Os valores da primeira contagem e germinação na dose 200 ppm de etefão foram
discrepantes em relação às demais doses. Mesmo sendo valores menores, para
todos os níveis, a percentagem de germinação é um indicador da alta qualidade
fisiológica das sementes, pois a capacidade de germinação de um lote de
sementes, em condições de laboratório, deve ser superior a 80% para a obtenção
de um bom desempenho no campo (Marcos Filho, 1980).
De acordo com os dados apresentados, a dessecação com etefão não implicou uma
diminuição na germinação e vigor das sementes, pois no momento da dessecação
estas, provavelmente, já se encontravam próximas do seu completo
desenvolvimento. Kappes et al.(2009) verificaram que sementes oriundas de
plantas não dessecadas apresentaram as maiores percentagens de germinação,
quando comparadas com as plantas dessecadas nos estádios R6.0, R7.1 e R7.2,
mostrando que a dessecação nessas fases tem uma influência negativa na
germinação das sementes. Já Marcandalli et al.(2011), relataram que as sementes
obtidas com a aplicação de dessecantes no estádio R6.0 são de qualidade
fisiológica inferior às obtidas com aplicações nos estádios R7.0 e R8.0. No
entanto, Guimarães et al.(2012), afirmaram que o uso do herbicida paraquato
promoveu os melhores índices de germinação e vigor de sementes de soja quando
utilizado nos estádios R6.0 e R7.2, em comparação com o glufosinato de amónio e
o glifosato nas mesmas épocas.
No presente estudo, como as sementes foram dessecadas no estádio R7.0, não se
observou qualquer efeito negativo, o que também pode estar relacionado com o
facto de se utilizar um fitorregulador de origem natural, o etileno, visto que
este não parece exercer influencia na qualidade das sementes.
Para o índice de velocidade de emergência, matéria seca de raiz e parte aérea
das plantas, comprimento de raiz e da parte aérea não houve diferença (p>0,05).
Já a emergência em substrato de areia, foi significativa (p<0,05) e, exibiu um
pequeno decréscimo com o aumento da dose de etefão (Figura_3), da ordem de
98,75% na dose zero (testemunha), descendo para 96% na dose 300 ppm. Apesar da
redução, esta não comprometeu a qualidade fisiológica das sementes avaliada
pela massa das plantas.
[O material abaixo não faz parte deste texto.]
(** The handler leaves the events to come alone and never lowers the
    acknowledgement flag. *)
Definition heard (s s' : HelloFairyAPI) : Prop :=
  inbox s' = inbox s
  /\ (_ack_received s = true -> _ack_received s' = true).

(** ** api.py: the remaining methods *)

(** [disconnect]: a connected client is stopped and dropped, whatever
    [stop_notify] and [disconnect] raise; the device attributes stay. *)
Definition disconnect : M unit :=
  s <- get ;;
  if client_connected s then modify (with_client_connected false) else ret tt.

(** [get_available_effects], also [self.available_effects]. *)
Definition get_available_effects : list string := map fst Const.EFFECT_PRESETS.

(** [request_status]: the protocol has no status request. *)
Definition request_status : M unit := ret tt.

(** ** coordinator.py *)

Module Coordinator.

Record HelloFairyApiData : Type := mkData {
  state : option bool;
  brightness : option Z;
  color : option (Z * Z * Z);
  hsv : option (Z * Z * Z);
  current_preset : option Z;
  mode : option Z;
  available_effects : option (list string)
}.

End Coordinator.

(** [_async_update_data], and the value [_async_push_data] hands on: the
    attributes of the API object as they are at the call. *)
Definition _async_update_data (s : HelloFairyAPI) : Coordinator.HelloFairyApiData :=
  Coordinator.mkData (state s) (brightness s) (color s) (hsv s)
    (current_preset s) (mode s) (Some get_available_effects).

(** ** light.py

    The coordinator's [set_power], [set_brightness], [set_color_rgb],
    [set_color_hsv], [set_preset] and [set_effect] hand over to the API
    methods of the same names, which stand for them here. *)

Module Light.

(** [brightness_scale]: integer product, true division, float sum, [int].
    [None] is the ZeroDivisionError of an empty source range. *)
Definition brightness_scale
    (brightness_pct from_min from_max to_min to_max : Z) : option Z :=
  if from_max - from_min =? 0 then None
  else
    Some (Py.int_of_float
            (PrimFloat.add (Py.float_of_Z to_min)
               (Py.truediv ((brightness_pct - from_min) * (to_max - to_min))
                           (from_max - from_min)))).

(** The [brightness] property. *)
Definition brightness (data : Coordinator.HelloFairyApiData) : option Z :=
  match Coordinator.brightness data with
  | Some b => brightness_scale b 0 100 0 255
  | None => None
  end.

(** The [is_on] and [rgb_color] properties. *)
Definition is_on (data : Coordinator.HelloFairyApiData) : option bool :=
  Coordinator.state data.

Definition rgb_color (data : Coordinator.HelloFairyApiData) : option (Z * Z * Z) :=
  Coordinator.color data.

(** The [effect_list] property. *)
Definition effect_list (data : Coordinator.HelloFairyApiData) : option (list string) :=
  Coordinator.available_effects data.

(** [for effect_name, preset_value in EFFECT_PRESETS.items()]: the first
    name whose value is the preset. *)
Fixpoint effect_of_preset (preset_num : Z) (items : list (string * Z))
  : option string :=
  match items with
  | [] => None
  | (effect_name, preset_value) :: rest =>
      if preset_value =? preset_num then Some effect_name
      else effect_of_preset preset_num rest
  end.

(** The [effect] property: [mode == 2 and current_preset], then the
    search. *)
Definition effect (data : Coordinator.HelloFairyApiData) : option string :=
  match Coordinator.mode data, Coordinator.current_preset data with
  | Some m, Some preset_num =>
      if (m =? 2) && negb (preset_num =? 0)
      then effect_of_preset preset_num Const.EFFECT_PRESETS
      else None
  | _, _ => None
  end.

(** The keyword arguments [async_turn_on] looks at. *)
Record kwargs : Type := mkKwargs {
  ATTR_BRIGHTNESS : option Z;
  ATTR_RGB_COLOR : option (Z * Z * Z);
  ATTR_EFFECT : option string
}.

(** [async_turn_on], up to the closing refresh request (the framework's,
    which reads [_async_update_data]). *)
Definition async_turn_on (kw : kwargs) : M unit :=
  set_power true ;;
  (match ATTR_BRIGHTNESS kw with
   | Some brightness_255 =>
       match brightness_scale brightness_255 0 255 0 100 with
       | Some brightness_100 => set_brightness brightness_100
       | None => ret tt   (* not reached: the range 0..255 is not empty *)
       end
   | None => ret tt
   end) ;;
  (match ATTR_RGB_COLOR kw with
   | Some (red, green, blue) => set_color_rgb red green blue
   | None => ret tt
   end) ;;
  (match ATTR_EFFECT kw with
   | Some effect_name => set_effect effect_name
   | None => ret tt
   end).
Os resultados não corroboram os apresentados por
Bervald et al.(2010) e, portanto, pode-se ter assim mais uma evidência da baixa
toxicidade do etefão.
O baixo coeficiente de ajuste da equação (R2=0,58) que representa o
comportamento da emergência em função da dose de etefão deve-se à maior
variação das percentagens de emergência nas doses 200 e 300 ppm.
Conclusões
Mesmo não sendo significativo, o incremento na dose de etefão reduziu o peso de
cem sementes e produtividade. O uso de etefão para a dessecação da soja não
afetou a qualidade fisiológica das sementes. A ocorrência de precipitações no
período de dessecação retardou a desidratação das sementes.